Socially minded researcher wins Rhodes scholarship

Freay 3A recently awarded Rhodes scholarship will pave the way for researcher Freya Shearer to pursue her goal of helping to alleviate world health issues.

Freya, who works as an Academic Support Officer at St John of God Murdoch Hospital, is excited about the prospect of combining her two passions of social justice and public health by studying a Masters in Global Health Science and Research at Oxford University.

“I am very interested in preventative health; in eradicating disease on a global scale through means such as vaccinations, community development programs and other preventative measures,” said Freya.

“This scholarship will give me the opportunity to build on my knowledge and skills so that I have the opportunity to work on that kind of scale and make a real difference to the lives of people from impoverished communities.”

This is the second time Freya has applied for the scholarship, attributing her experience at the hospital to giving her more confidence and helping her to become a better contender.

“My role in the emergency department at the hospital has included working on the continual improvement of patient flow and care, and communication within the department.”

“I am fortunate to have been working alongside some very experienced researchers and clinical staff at the hospital who are passionate about what they do,” said Freya.

For the 24-year old, embarking on this adventure is another addition to her already impressive list of achievements.

A University of Western Australia honours graduate in genetics and biochemistry, Freya became Street Team Coordinator for the Make Poverty History Roadtrip campaign in 2010 and Assistant Project leader for a Global Poverty Project campaign to eradicate polio during the 2011 Commonwealth Heads of Government Meeting (CHOGM) in Perth.

“There are only three countries where polio is still endemic, so the goal felt very achievable,” said Freya. “It resulted in $118 million in funding so we were really pleased with the outcome.”

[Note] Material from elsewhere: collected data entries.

(* ===== verification/DelegationStore.v ===== *)
(** * The store of x/delegation

    The state of the module, one map per prefix of types/keys.go, and the
    operations of keeper/delegation_state.go and keeper/params.go that touch
    no other module. *)

From S2P Require Import Prelude Errors Sdk RefSdk KVStore DelegationTypes Assets.

(** ** State *)

(** The store, one map per prefix of types/keys.go. *)
Record DelegationState := {
  (** stakerID/assetID/operatorAddr -> DelegationAmounts *)
  delegations : gmap string DelegationAmounts;
  (** operatorAddr/assetID/stakerID -> sentinel *)
  stakersByOperator : gmap string unit;
  (** record key -> UndelegationRecord *)
  undelegations : gmap string UndelegationRecord;
  (** stakerID/assetID/undelegationID -> record key *)
  stakerUndelegations : gmap string string;
  (** epoch and undelegationID -> record key *)
  pendingUndelegations : gmap string string;
  (** record key -> hold count *)
  holdCounts : gmap string Z;
  (** stakerID -> operator address *)
  associatedOperators : gmap string string;
  lastUndelegationID : option Z;
  delegationParams : Params;
}.

Definition empty_delegation : DelegationState := {|
  delegations := ∅; stakersByOperator := ∅; undelegations := ∅; stakerUndelegations := ∅;
  pendingUndelegations := ∅; holdCounts := ∅; associatedOperators := ∅;
  lastUndelegationID := None;
  delegationParams := {| p_InstantUndelegationPenalty := 0; p_MaxUndelegationCompletions := 0 |} |}.

Definition set_delegations f (d : DelegationState) : DelegationState := {|
  delegations := f (delegations d); stakersByOperator := stakersByOperator d;
  undelegations := undelegations d; stakerUndelegations := stakerUndelegations d;
  pendingUndelegations := pendingUndelegations d; holdCounts := holdCounts d;
  associatedOperators := associatedOperators d; lastUndelegationID := lastUndelegationID d;
  delegationParams := delegationParams d |}.
Definition set_stakersByOperator f (d : DelegationState) : DelegationState := {|
  delegations := delegations d; stakersByOperator := f (stakersByOperator d);
  undelegations := undelegations d; stakerUndelegations := stakerUndelegations d;
  pendingUndelegations := pendingUndelegations d; holdCounts := holdCounts d;
  associatedOperators := associatedOperators d; lastUndelegationID := lastUndelegationID d;
  delegationParams := delegationParams d |}.
(** The three stores of the undelegation records and the hold counts. *)
Definition set_records fu fs fp fh (d : DelegationState) : DelegationState := {|
  delegations := delegations d; stakersByOperator := stakersByOperator d;
  undelegations := fu (undelegations d); stakerUndelegations := fs (stakerUndelegations d);
  pendingUndelegations := fp (pendingUndelegations d); holdCounts := fh (holdCounts d);
  associatedOperators := associatedOperators d; lastUndelegationID := lastUndelegationID d;
  delegationParams := delegationParams d |}.
Definition set_associatedOperators f (d : DelegationState) : DelegationState := {|
  delegations := delegations d; stakersByOperator := stakersByOperator d;
  undelegations := undelegations d; stakerUndelegations := stakerUndelegations d;
  pendingUndelegations := pendingUndelegations d; holdCounts := holdCounts d;
  associatedOperators := f (associatedOperators d); lastUndelegationID := lastUndelegationID d;
  delegationParams := delegationParams d |}.
Definition set_lastUndelegationID i (d : DelegationState) : DelegationState := {|
  delegations := delegations d; stakersByOperator := stakersByOperator d;
  undelegations := undelegations d; stakerUndelegations := stakerUndelegations d;
  pendingUndelegations := pendingUndelegations d; holdCounts := holdCounts d;
  associatedOperators := associatedOperators d; lastUndelegationID := i;
  delegationParams := delegationParams d |}.
Definition set_delegationParams p (d : DelegationState) : DelegationState := {|
  delegations := delegations d; stakersByOperator := stakersByOperator d;
  undelegations := undelegations d; stakerUndelegations := stakerUndelegations d;
  pendingUndelegations := pendingUndelegations d; holdCounts := holdCounts d;
  associatedOperators := associatedOperators d; lastUndelegationID := lastUndelegationID d;
  delegationParams := p |}.

(** ** The delegation store (keeper/delegation_state.go) *)

Section Store.
Context {sdk : Sdk}.

Definition delegation_zero : DelegationAmounts := {|
  da_UndelegatableShare := 0; da_PendingUndelegationAmount := 0;
  da_RewardUndelegatableShare := 0; da_RewardPendingUndelegationAmount := 0 |}.

(** [DelegationStates]: a key and its value *)
Definition AllDelegationStates (d : DelegationState) : list (string * DelegationAmounts) :=
  prefix_iterator EmptyString (delegations d).

Definition SetAllDelegationStates (l : list (string * DelegationAmounts))
    : M DelegationState error unit :=
  modify (set_delegations (insert_all l)).

(** The first result is true when no share is left. *)
Definition UpdateDelegationState (stakerID assetID opAddr : string)
    (deltaAmounts : DeltaDelegationAmounts) : M DelegationState error (bool * DelegationAmounts) :=
  match AccAddressFromBech32 opAddr with
  | None => fail delegationtypes.ErrOperatorAddrIsNotAccAddr
  | Some _ =>
      let singleStateKey := GetJoinedStoreKey [stakerID; assetID; opAddr] in
      preState ← gets (λ d, default delegation_zero (delegations d !! singleStateKey));
      pending ← lift_result (UpdateAssetValue (da_PendingUndelegationAmount preState)
                               (dda_PendingUndelegationAmount deltaAmounts));
      share ← lift_result (UpdateAssetDecValue (da_UndelegatableShare preState)
                             (dda_UndelegatableShare deltaAmounts));
      rewardPending ← lift_result (UpdateAssetValue (da_RewardPendingUndelegationAmount preState)
                                     (dda_RewardPendingUndelegationAmount deltaAmounts));
      rewardShare ← lift_result (UpdateAssetDecValue (da_RewardUndelegatableShare preState)
                                   (dda_RewardUndelegatableShare deltaAmounts));
      let shareIsZero := share + rewardShare =? 0 in
      _ ← modify (set_delegations (insert singleStateKey {|
            da_UndelegatableShare := share; da_PendingUndelegationAmount := pending;
            da_RewardUndelegatableShare := rewardShare;
            da_RewardPendingUndelegationAmount := rewardPending |}));
      mret (shareIsZero, preState)
  end.

Definition GetSingleDelegationInfo (stakerID assetID operatorAddr : string)
    : M DelegationState error DelegationAmounts :=
  value ← gets (λ d, delegations d !! GetJoinedStoreKey [stakerID; assetID; operatorAddr]);
  match value with
  | None => fail delegationtypes.ErrNoKeyInTheStore
  | Some delegationState => mret delegationState
  end.

Definition AppendStakerForOperator (operator assetID stakerID : string)
    : M DelegationState error unit :=
  modify (set_stakersByOperator (insert (GetJoinedStoreKey [operator; assetID; stakerID]) tt)).

Definition DeleteStakerForOperator (operator assetID stakerID : string)
    : M DelegationState error unit :=
  let key := GetJoinedStoreKey [operator; assetID; stakerID] in
  has ← gets (λ d, is_some (stakersByOperator d !! key));
  _ ← fail_if (negb has) delegationtypes.ErrNoKeyInTheStore;
  modify (set_stakersByOperator (delete key)).

(** Every key with the prefix operator/assetID is deleted. *)
Definition DeleteStakersListForOperator (operator assetID : string)
    : M DelegationState error unit :=
  let key := GetJoinedStoreKey [operator; assetID] in
  entries ← gets (λ d, prefix_iterator key (stakersByOperator d));
  _ ← modify (set_stakersByOperator (λ m, foldl (λ m kv, delete kv.1 m) m entries));
  fail_if (bool_decide (entries = [])) delegationtypes.ErrNoKeyInTheStore.

Definition HasStakerList (operator assetID : string) (d : DelegationState) : bool :=
  negb (bool_decide (prefix_iterator (GetJoinedStoreKey [operator; assetID])
                       (stakersByOperator d) = [])).

Fixpoint third_parts (entries : list (string * unit)) : result error (list string) :=
  match entries with
  | [] => Ok []
  | (key, _) :: entries =>
      keys ← ParseJoinedKeyWithCount key 3;
      match keys with
      | [_; _; stakerID] =>
          stakers ← third_parts entries;
          Ok (stakerID :: stakers)
      | _ => Panic
      end
  end.

Definition GetStakersByOperator (operator assetID : string)
    : M DelegationState error (list string) :=
  entries ← gets (λ d, prefix_iterator (GetJoinedStoreKey [operator; assetID])
                         (stakersByOperator d));
  lift_result (third_parts entries).

Definition AllStakerList (d : DelegationState) : list string :=
  (prefix_iterator EmptyString (stakersByOperator d)).*1.

Definition SetAllStakerList (keyList : list string) : M DelegationState error unit :=
  modify (set_stakersByOperator (insert_all ((λ k, (k, tt)) <$> keyList))).

Definition SetStakerShareToZero (operator assetID : string) (stakerList : list string)
    : M DelegationState error unit :=
  for_each stakerList (λ stakerID,
    let singleStateKey := GetJoinedStoreKey [stakerID; assetID; operator] in
    value ← gets (λ d, delegations d !! singleStateKey);
    match value with
    | None => mret tt
    | Some delegationState =>
        modify (set_delegations (insert singleStateKey {|
          da_UndelegatableShare := 0;
          da_PendingUndelegationAmount := da_PendingUndelegationAmount delegationState;
          da_RewardUndelegatableShare := 0;
          da_RewardPendingUndelegationAmount :=
            da_RewardPendingUndelegationAmount delegationState |}))
    end).

(** stakerID -> assetID -> DelegationAmounts *)
Fixpoint states_by_operator (operatorAddr : string) (assetsFilter : gset string)
    (entries : list (string * DelegationAmounts))
    (ret : gmap string (gmap string DelegationAmounts))
    : result error (gmap string (gmap string DelegationAmounts)) :=
  match entries with
  | [] => Ok ret
  | (key, amounts) :: entries =>
      keys ← ParseJoinedKeyWithCount key 3;
      match keys with
      | [restakerID; assetID; findOperatorAddr] =>
          if negb (bool_decide (operatorAddr = findOperatorAddr))
          then states_by_operator operatorAddr assetsFilter entries ret
          else if bool_decide (assetID ∈ assetsFilter)
          then states_by_operator operatorAddr assetsFilter entries
                 (<[restakerID := <[assetID := amounts]> (default ∅ (ret !! restakerID))]> ret)
          else states_by_operator operatorAddr assetsFilter entries ret
      | _ => Panic
      end
  end.

Definition DelegationStateByOperatorAssets (operatorAddr : string) (assetsFilter : gset string)
    (d : DelegationState) : result error (gmap string (gmap string DelegationAmounts)) :=
  states_by_operator operatorAddr assetsFilter
    (prefix_iterator EmptyString (delegations d)) ∅.

Definition SetAssociatedOperator (stakerID operatorAddr : string)
    : M DelegationState error unit :=
  match AccAddressFromBech32 operatorAddr with
  | None => fail delegationtypes.ErrOperatorAddrIsNotAccAddr
  | Some _ => modify (set_associatedOperators (insert stakerID operatorAddr))
  end.

Definition DeleteAssociatedOperator (stakerID : string) : M DelegationState error unit :=
  modify (set_associatedOperators (delete stakerID)).

(** The empty string when there is none. *)
Definition GetAssociatedOperator (stakerID : string) (d : DelegationState) : string :=
  default EmptyString (associatedOperators d !! stakerID).

Definition GetAssociatedStakers (operator : string) : M DelegationState error (list string) :=
  match AccAddressFromBech32 operator with
  | None => fail delegationtypes.ErrOperatorAddrIsNotAccAddr
  | Some _ =>
      gets (λ d, (filter (λ kv, kv.2 = operator)
                    (prefix_iterator EmptyString (associatedOperators d))).*1)
  end.

(** [StakerToOperator]: staker and operator *)
Definition GetAllAssociations (d : DelegationState) : list (string * string) :=
  prefix_iterator EmptyString (associatedOperators d).

(** ** Parameters (keeper/params.go, keeper/msg_update_params.go) *)

Definition GetParams (d : DelegationState) : Params := delegationParams d.
Definition SetParams (params : Params) : M DelegationState error unit :=
  modify (set_delegationParams params).
Definition GetInstantUndelegationPenalty (d : DelegationState) : Z :=
  p_InstantUndelegationPenalty (GetParams d).

Definition UpdateParams (authority req_Authority : string) (req_Params : Params)
    : M DelegationState error unit :=
  _ ← fail_if (negb (bool_decide (authority = req_Authority))) delegationtypes.ErrInvalidSigner;
  _ ← lift_result (Params_Validate req_Params);
  SetParams req_Params.
End Store.

(** ** Iterating delegations *)

Section Iterate.
(** The state of the callback, which contains the store of the module. *)
Context {S : Type} (get : S → DelegationState).
Context (opFunc : SingleDelegationInfoReq → DelegationAmounts → M S error bool).

Definition IterateDelegations (iteratorPrefix : string) : M S error unit :=
  entries ← gets (λ s, prefix_iterator iteratorPrefix (delegations (get s)));
  for_each_break entries (λ kv,
    keys ← lift_result (ParseStakerAssetIDAndOperator kv.1);
    opFunc keys kv.2).

Definition IterateDelegationsForStakerAndAsset (stakerID assetID : string) : M S error unit :=
  _ ← fail_if (bool_decide (stakerID = EmptyString)) delegationtypes.ErrInvalidInputParameter;
  _ ← fail_if (bool_decide (assetID = EmptyString)) delegationtypes.ErrInvalidInputParameter;
  IterateDelegations (IteratorPrefixForStakerAsset stakerID assetID).

Definition IterateDelegationsForStaker (stakerID : string) : M S error unit :=
  _ ← fail_if (bool_decide (stakerID = EmptyString)) delegationtypes.ErrInvalidInputParameter;
  IterateDelegations stakerID.
End Iterate.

She later became non-profit organisation Upside’s Co-manager to improve health, education and economic development in rural Nepal and is currently there to check on progress.

In her free time, she coordinates weekly soccer matches for volunteers and detainees at the Perth Immigration Centre.

“I am really looking forward to connecting with people from different disciplines and gaining the skills I need to make my vision a reality.”

Freya plans to return to Perth for more study, this time in medicine at the University of Western Australia. She leaves for the UK next September.